(** *** Partitions *)

Lemma bm_range_sorted low high (b : B) : StronglySorted N.lt (bm_range low high b).
Proof.
  unfold bm_range. induction (iter_sorted b) as [|x l _ IH Hx]; [constructor|].
  rewrite filter_cons. case_decide; [|done]. constructor; [done|]. rewrite Forall_forall in Hx |- *.
  intros y Hy. apply Hx. apply list_elem_of_filter in Hy. tauto.
Qed.
Lemma bm_range_spec x low high (b : B) :
  x ∈ bm_range low high b ↔ bm_contains x b = true ∧ (low ≤ x)%N ∧ from_option (λ high, (x < high)%N) True high.
Proof.
  unfold bm_range. rewrite list_elem_of_filter, contains_iter, andb_true_iff, N.leb_le.
  destruct high; simpl; rewrite ?N.ltb_lt; tauto.
Qed.
(** The first boundary is the first slot, so every slot falls in a range. *)
Lemma partition_covers (boundaries : list N) x :
  (∃ first, boundaries !! 0 = Some first ∧ (first ≤ x)%N) →
  ∃ worker low, boundaries !! worker = Some low ∧ (low ≤ x)%N ∧ from_option (λ high, (x < high)%N) True (boundaries !! S worker).
Proof.
  intros (first & Hfirst & Hle). destruct boundaries as [|b boundaries]; [done|]. injection Hfirst as ->.
  revert first Hle. induction boundaries as [|next boundaries IH]; intros first Hle.
  { exists 0, first. done. }
  destruct (decide (x < next)%N) as [Hlt|Hge]; [by exists 0, first|].
  destruct (IH next) as (worker & low & Hw & Hl & Hh); [lia|]. by exists (S worker), low.
Qed.
Lemma unite_spec n k tb rows query exclusions candidates boundaries result worker low :
  table_ok n k tb rows → (∀ x, bm_contains x candidates = true → N.to_nat x < length rows) →
  boundaries !! worker = Some low →
  ∃ r, cancels_to (unite (name_column_build tb) query exclusions candidates boundaries result worker) (Ok r) ∧
    ∀ x, bm_contains x r = true ↔ bm_contains x result = true ∨
      (bm_contains x candidates = true ∧ (low ≤ x)%N ∧ from_option (λ high, (x < high)%N) True (boundaries !! S worker)) ∧
      kept_row query exclusions rows x = true.
Proof.
  intros Htb Hin Hw.
  destruct (evaluate_slots_spec n k tb rows query exclusions (bm_range low (boundaries !! S worker) candidates))
    as (part & Hpart & Hspec); [done|apply bm_range_sorted|by intros slot (Hslot & _)%bm_range_spec; apply Hin|].
  exists (bm_or result part). split.
  - unfold unite, partition_slots. rewrite Hw. eapply cancels_bind; [by apply cancels_some|].
    eapply cancels_bind; [exact Hpart|apply cancels_ret].
  - intros x. rewrite contains_or, orb_true_iff, Hspec, bm_range_spec. tauto.
Qed.
Lemma boundary_some (candidates : B) workers worker :
  worker < workers → 0 < bm_len candidates → is_Some (boundary candidates workers worker).
Proof.
  intros Hw Hlen. unfold boundary, bm_select. apply lookup_lt_is_Some_2. apply Nat.Div0.div_lt_upper_bound.
  unfold bm_len in *. nia.
Qed.
Lemma boundaries_first (candidates : B) workers boundaries x :
  mapM (boundary candidates workers) (seq 0 workers) = Some boundaries → bm_contains x candidates = true → 0 < workers →
  ∃ first, boundaries !! 0 = Some first ∧ (first ≤ x)%N.
Proof.
  intros Hb%mapM_Some Hx Hw. destruct workers as [|workers]; [lia|]. simpl in Hb.
  inversion Hb as [|? first ? bs Hfirst Hrest]; subst. exists first. split; [done|].
  unfold boundary, bm_select in Hfirst. rewrite Nat.mul_0_r, Nat.Div0.div_0_l in Hfirst.
  apply contains_iter, list_elem_of_lookup in Hx as [i Hi]. destruct i as [|i]; [simplify_eq; lia|].
  apply N.lt_le_incl. apply (StronglySorted_lookup_lt N.lt _ 0 (S i) _ _ (iter_sorted candidates) ltac:(lia) Hfirst Hi).
Qed.
Lemma evaluate_partitioned_spec n k tb rows query exclusions candidates workers :
  table_ok n k tb rows → (∀ x, bm_contains x candidates = true → N.to_nat x < length rows) →
  ∃ r, cancels_to (evaluate_partitioned (name_column_build tb) query exclusions candidates workers) (Ok r) ∧
    ∀ x, bm_contains x r = bm_contains x candidates && kept_row query exclusions rows x.
Proof.
  intros Htb Hin. unfold evaluate_partitioned.
  assert (Hext : ∀ m r, cancels_to m (Ok r) → (∀ x, bm_contains x r = true ↔ bm_contains x candidates = true ∧ kept_row query exclusions rows x = true) →
    ∃ r : B, cancels_to m (Ok r) ∧ ∀ x, bm_contains x r = bm_contains x candidates && kept_row query exclusions rows x).
  { intros m r Hm Hr. exists r. split; [done|]. intros x. apply eq_true_iff_eq. by rewrite Hr, andb_true_iff. }
  destruct ((workers <=? 1) || bm_is_empty candidates) eqn:Hone.
  { destruct (evaluate_slots_spec n k tb rows query exclusions (bm_iter candidates)) as (r & Hr & Hspec);
      [done|apply iter_sorted|by intros slot Hslot%contains_iter; apply Hin|].
    apply (Hext _ r Hr). intros x. by rewrite Hspec, contains_iter. }
  apply orb_false_iff in Hone as [Hw%Nat.leb_gt Hne].
  assert (Hlen : 0 < bm_len candidates) by (unfold bm_is_empty in Hne; unfold bm_len; destruct (bm_iter candidates); simpl; [done|lia]).
  set (count := workers `min` bm_len candidates). assert (Hcount : 0 < count) by (unfold count; lia).
  assert (Hbounds : ∃ boundaries, mapM (boundary candidates count) (seq 0 count) = Some boundaries).
  { apply mapM_is_Some, Forall_seq. intros worker Hworker. apply boundary_some; lia. }
  destruct Hbounds as [boundaries Hbounds]. pose proof Hbounds as Hmap. rewrite Hbounds.
  apply mapM_Some, Forall2_length in Hmap. rewrite length_seq in Hmap.
  destruct (cancels_fold_inv (unite (name_column_build tb) query exclusions candidates boundaries)
    (λ i r, ∀ x, bm_contains x r = true ↔ (∃ worker low, worker < i ∧ boundaries !! worker = Some low ∧
       (low ≤ x)%N ∧ from_option (λ high, (x < high)%N) True (boundaries !! S worker)) ∧
       bm_contains x candidates = true ∧ kept_row query exclusions rows x = true) (seq 0 count) bm_new)
    as (r & Hr & Hspec).
  - intros x. rewrite contains_new. split; [done|]. by intros ((worker & low & Hlt & _) & _); apply Nat.nlt_0_r in Hlt.
  - intros i worker result Hi Hres. apply lookup_seq in Hi as [-> Hi]. simpl.
    destruct (lookup_lt_is_Some_2 boundaries i) as [low Hlow]; [lia|].
    destruct (unite_spec n k tb rows query exclusions candidates boundaries result i low) as (r & Hr & Hspec); [done..|].
    exists r. split; [done|]. intros x. rewrite Hspec, Hres. split.
    + intros [((worker & low' & Hlt & Hrest) & Hx)|[(Hc & Hlow' & Hhigh) Hk]].
      * split; [|done]. exists worker, low'. split; [lia|done].
      * split; [|done]. exists i, low. split_and!; [lia|done..].
    + intros ((worker & low' & Hlt & Hw' & Hlow' & Hhigh) & Hc & Hk). destruct (decide (worker = i)) as [->|Hne'].
      * right. simplify_eq. done.
      * left. split; [|done]. exists worker, low'. split; [lia|done].
  - eapply Hext; [eapply cancels_bind; [by apply cancels_some|exact Hr]|]. intros x. rewrite Hspec. split; [by intros [_ ?]|].
    intros [Hx Hk]. split; [|done]. destruct (partition_covers boundaries x) as (worker & low & Hw' & Hle & Hhigh).
    { by apply (boundaries_first candidates count). }
    exists worker, low. split_and!; [|done..]. apply lookup_lt_Some in Hw'. rewrite length_seq. lia.
Qed.
Lemma evaluate_spec n k tb rows acquire query exclusions candidates :
  table_ok n k tb rows → (∀ x, bm_contains x candidates = true → N.to_nat x < length rows) →
  ∃ r, cancels_to (evaluate acquire (name_column_build tb) query exclusions candidates) (Ok r) ∧
    ∀ x, bm_contains x r = bm_contains x candidates && kept_row query exclusions rows x.
Proof.
  intros Htb Hin. unfold evaluate. case_match; [by apply (evaluate_partitioned_spec n k)|].
  destruct (evaluate_slots_spec n k tb rows query exclusions (bm_iter candidates)) as (r & Hr & Hspec);
    [done|apply iter_sorted|by intros slot Hslot%contains_iter; apply Hin|].
  exists r. split; [done|]. intros x. apply eq_true_iff_eq. by rewrite Hspec, andb_true_iff, contains_iter.
Qed.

- - - - - - -

> [What is needed]:
Write out exactly the lines above between the line with "right. simplify_eq. done." and the line with "by apply (boundaries_first", inclusive, and nothing beyond them.

> [Exercise solution]:
      * right. simplify_eq. done.
      * left. split; [|done]. exists worker, low'. split; [lia|done].
  - eapply Hext; [eapply cancels_bind; [by apply cancels_some|exact Hr]|]. intros x. rewrite Hspec. split; [by intros [_ ?]|].
    intros [Hx Hk]. split; [|done]. destruct (partition_covers boundaries x) as (worker & low & Hw' & Hle & Hhigh).
    { by apply (boundaries_first candidates count). }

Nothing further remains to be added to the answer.